Aim of the exercise:
Working from the top of the records below, reproduce each line exactly, ending once you have written the line containing "destruct (slot_stamp cap".
Task material section start
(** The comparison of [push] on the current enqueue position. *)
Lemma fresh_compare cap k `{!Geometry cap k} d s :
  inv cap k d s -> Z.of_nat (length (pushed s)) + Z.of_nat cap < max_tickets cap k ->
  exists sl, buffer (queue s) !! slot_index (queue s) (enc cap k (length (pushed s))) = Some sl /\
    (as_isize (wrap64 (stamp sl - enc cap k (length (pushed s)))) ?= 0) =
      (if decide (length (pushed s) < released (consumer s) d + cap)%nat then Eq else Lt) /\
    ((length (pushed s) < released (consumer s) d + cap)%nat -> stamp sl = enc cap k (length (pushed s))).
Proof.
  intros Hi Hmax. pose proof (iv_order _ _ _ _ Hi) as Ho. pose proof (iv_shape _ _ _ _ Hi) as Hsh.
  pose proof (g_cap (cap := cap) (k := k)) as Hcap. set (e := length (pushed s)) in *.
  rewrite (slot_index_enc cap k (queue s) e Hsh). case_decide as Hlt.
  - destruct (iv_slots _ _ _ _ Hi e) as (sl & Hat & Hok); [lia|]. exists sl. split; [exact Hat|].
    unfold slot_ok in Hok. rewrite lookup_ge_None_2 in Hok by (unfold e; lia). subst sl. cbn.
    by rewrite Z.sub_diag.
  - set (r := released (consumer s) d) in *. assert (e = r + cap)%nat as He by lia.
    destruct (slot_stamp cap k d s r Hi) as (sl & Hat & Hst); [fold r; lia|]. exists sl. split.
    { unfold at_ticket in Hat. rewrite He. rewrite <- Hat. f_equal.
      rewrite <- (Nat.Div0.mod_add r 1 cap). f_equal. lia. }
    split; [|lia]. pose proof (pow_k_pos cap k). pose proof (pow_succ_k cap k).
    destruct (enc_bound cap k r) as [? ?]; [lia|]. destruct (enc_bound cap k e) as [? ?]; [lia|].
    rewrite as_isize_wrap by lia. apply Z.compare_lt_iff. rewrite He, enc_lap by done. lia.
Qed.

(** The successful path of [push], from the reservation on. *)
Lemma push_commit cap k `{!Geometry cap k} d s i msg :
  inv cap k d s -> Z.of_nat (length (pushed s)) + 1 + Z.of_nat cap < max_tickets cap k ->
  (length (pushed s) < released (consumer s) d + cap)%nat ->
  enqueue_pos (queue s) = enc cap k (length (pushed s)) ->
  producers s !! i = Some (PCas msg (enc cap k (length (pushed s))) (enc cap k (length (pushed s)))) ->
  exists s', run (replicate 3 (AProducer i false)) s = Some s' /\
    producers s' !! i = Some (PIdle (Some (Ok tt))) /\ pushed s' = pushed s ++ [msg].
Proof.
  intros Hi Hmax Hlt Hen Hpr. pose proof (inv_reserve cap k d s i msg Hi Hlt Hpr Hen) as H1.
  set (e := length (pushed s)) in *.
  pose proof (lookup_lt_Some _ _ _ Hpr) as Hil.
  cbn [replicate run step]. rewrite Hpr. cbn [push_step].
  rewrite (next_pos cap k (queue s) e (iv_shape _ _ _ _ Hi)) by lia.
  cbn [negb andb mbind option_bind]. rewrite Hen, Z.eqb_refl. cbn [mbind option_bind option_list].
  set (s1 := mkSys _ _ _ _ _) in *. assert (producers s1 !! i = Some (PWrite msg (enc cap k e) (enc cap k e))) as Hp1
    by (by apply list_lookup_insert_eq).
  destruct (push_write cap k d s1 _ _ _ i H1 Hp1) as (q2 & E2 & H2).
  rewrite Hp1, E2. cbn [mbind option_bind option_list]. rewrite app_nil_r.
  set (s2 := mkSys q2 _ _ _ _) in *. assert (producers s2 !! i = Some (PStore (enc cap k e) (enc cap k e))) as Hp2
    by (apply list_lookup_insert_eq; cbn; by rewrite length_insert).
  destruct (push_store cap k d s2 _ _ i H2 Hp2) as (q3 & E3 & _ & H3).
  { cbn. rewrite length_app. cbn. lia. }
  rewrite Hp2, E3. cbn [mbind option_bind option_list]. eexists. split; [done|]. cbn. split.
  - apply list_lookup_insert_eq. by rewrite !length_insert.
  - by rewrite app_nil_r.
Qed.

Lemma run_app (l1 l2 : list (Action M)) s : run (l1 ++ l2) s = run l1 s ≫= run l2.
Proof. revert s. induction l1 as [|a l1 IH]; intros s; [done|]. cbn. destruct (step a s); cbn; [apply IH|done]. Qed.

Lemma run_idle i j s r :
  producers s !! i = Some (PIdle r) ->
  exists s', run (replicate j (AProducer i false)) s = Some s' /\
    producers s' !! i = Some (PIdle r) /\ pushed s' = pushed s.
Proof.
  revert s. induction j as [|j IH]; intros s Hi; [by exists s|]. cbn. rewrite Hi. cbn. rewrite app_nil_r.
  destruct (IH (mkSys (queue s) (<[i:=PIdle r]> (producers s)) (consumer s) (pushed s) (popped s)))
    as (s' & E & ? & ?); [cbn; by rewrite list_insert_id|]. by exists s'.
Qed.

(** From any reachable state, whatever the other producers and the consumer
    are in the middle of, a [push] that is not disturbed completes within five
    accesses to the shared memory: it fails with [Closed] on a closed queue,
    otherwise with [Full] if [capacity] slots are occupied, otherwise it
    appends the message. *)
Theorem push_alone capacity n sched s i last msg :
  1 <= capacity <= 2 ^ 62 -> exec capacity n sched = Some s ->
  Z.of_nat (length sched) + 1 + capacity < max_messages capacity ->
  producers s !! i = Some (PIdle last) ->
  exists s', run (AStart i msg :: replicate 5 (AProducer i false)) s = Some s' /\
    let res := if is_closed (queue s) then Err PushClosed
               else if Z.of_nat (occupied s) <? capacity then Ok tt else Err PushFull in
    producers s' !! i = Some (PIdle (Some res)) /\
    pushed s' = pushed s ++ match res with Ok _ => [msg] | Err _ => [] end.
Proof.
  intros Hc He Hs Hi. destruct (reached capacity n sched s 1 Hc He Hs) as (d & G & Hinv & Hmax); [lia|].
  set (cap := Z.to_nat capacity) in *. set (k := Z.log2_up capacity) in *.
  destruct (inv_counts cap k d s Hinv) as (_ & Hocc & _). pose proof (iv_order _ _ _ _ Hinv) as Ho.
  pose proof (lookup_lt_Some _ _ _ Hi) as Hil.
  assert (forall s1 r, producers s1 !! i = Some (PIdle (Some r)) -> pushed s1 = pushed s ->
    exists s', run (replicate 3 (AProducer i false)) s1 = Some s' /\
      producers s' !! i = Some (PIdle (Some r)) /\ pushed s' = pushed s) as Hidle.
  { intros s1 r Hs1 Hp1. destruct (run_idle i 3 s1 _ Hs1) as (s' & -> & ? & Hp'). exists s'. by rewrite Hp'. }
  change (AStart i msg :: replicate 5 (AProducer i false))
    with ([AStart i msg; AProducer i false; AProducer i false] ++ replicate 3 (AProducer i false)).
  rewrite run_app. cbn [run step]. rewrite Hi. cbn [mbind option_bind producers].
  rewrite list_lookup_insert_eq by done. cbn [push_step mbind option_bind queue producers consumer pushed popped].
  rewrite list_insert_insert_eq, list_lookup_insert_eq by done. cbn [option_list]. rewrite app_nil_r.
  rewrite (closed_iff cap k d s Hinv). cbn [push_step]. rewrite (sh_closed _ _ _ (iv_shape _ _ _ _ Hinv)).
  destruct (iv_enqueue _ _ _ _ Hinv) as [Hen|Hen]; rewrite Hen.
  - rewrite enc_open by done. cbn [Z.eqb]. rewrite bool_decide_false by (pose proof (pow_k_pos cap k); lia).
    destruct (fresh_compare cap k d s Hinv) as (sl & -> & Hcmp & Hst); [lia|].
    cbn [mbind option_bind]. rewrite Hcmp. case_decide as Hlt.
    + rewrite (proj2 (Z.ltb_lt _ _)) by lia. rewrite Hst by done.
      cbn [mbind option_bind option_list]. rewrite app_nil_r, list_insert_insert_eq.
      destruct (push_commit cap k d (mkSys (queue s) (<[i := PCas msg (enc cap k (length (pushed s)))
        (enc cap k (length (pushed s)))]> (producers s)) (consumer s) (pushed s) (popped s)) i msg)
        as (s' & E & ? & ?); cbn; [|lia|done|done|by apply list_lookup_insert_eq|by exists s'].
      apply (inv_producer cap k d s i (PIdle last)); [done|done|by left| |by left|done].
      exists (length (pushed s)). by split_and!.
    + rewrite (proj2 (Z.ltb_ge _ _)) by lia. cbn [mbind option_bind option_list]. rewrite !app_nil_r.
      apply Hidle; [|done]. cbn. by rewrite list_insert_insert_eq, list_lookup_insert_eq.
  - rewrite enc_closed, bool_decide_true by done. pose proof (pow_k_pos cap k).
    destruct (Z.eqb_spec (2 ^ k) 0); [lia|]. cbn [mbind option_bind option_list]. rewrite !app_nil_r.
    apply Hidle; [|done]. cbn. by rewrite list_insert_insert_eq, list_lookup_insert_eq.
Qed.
Task material section end
Reply:
(** The comparison of [push] on the current enqueue position. *)
Lemma fresh_compare cap k `{!Geometry cap k} d s :
  inv cap k d s -> Z.of_nat (length (pushed s)) + Z.of_nat cap < max_tickets cap k ->
  exists sl, buffer (queue s) !! slot_index (queue s) (enc cap k (length (pushed s))) = Some sl /\
    (as_isize (wrap64 (stamp sl - enc cap k (length (pushed s)))) ?= 0) =
      (if decide (length (pushed s) < released (consumer s) d + cap)%nat then Eq else Lt) /\
    ((length (pushed s) < released (consumer s) d + cap)%nat -> stamp sl = enc cap k (length (pushed s))).
Proof.
  intros Hi Hmax. pose proof (iv_order _ _ _ _ Hi) as Ho. pose proof (iv_shape _ _ _ _ Hi) as Hsh.
  pose proof (g_cap (cap := cap) (k := k)) as Hcap. set (e := length (pushed s)) in *.
  rewrite (slot_index_enc cap k (queue s) e Hsh). case_decide as Hlt.
  - destruct (iv_slots _ _ _ _ Hi e) as (sl & Hat & Hok); [lia|]. exists sl. split; [exact Hat|].
    unfold slot_ok in Hok. rewrite lookup_ge_None_2 in Hok by (unfold e; lia). subst sl. cbn.
    by rewrite Z.sub_diag.
  - set (r := released (consumer s) d) in *. assert (e = r + cap)%nat as He by lia.
    destruct (slot_stamp cap k d s r Hi) as (sl & Hat & Hst); [fold r; lia|]. exists sl. split.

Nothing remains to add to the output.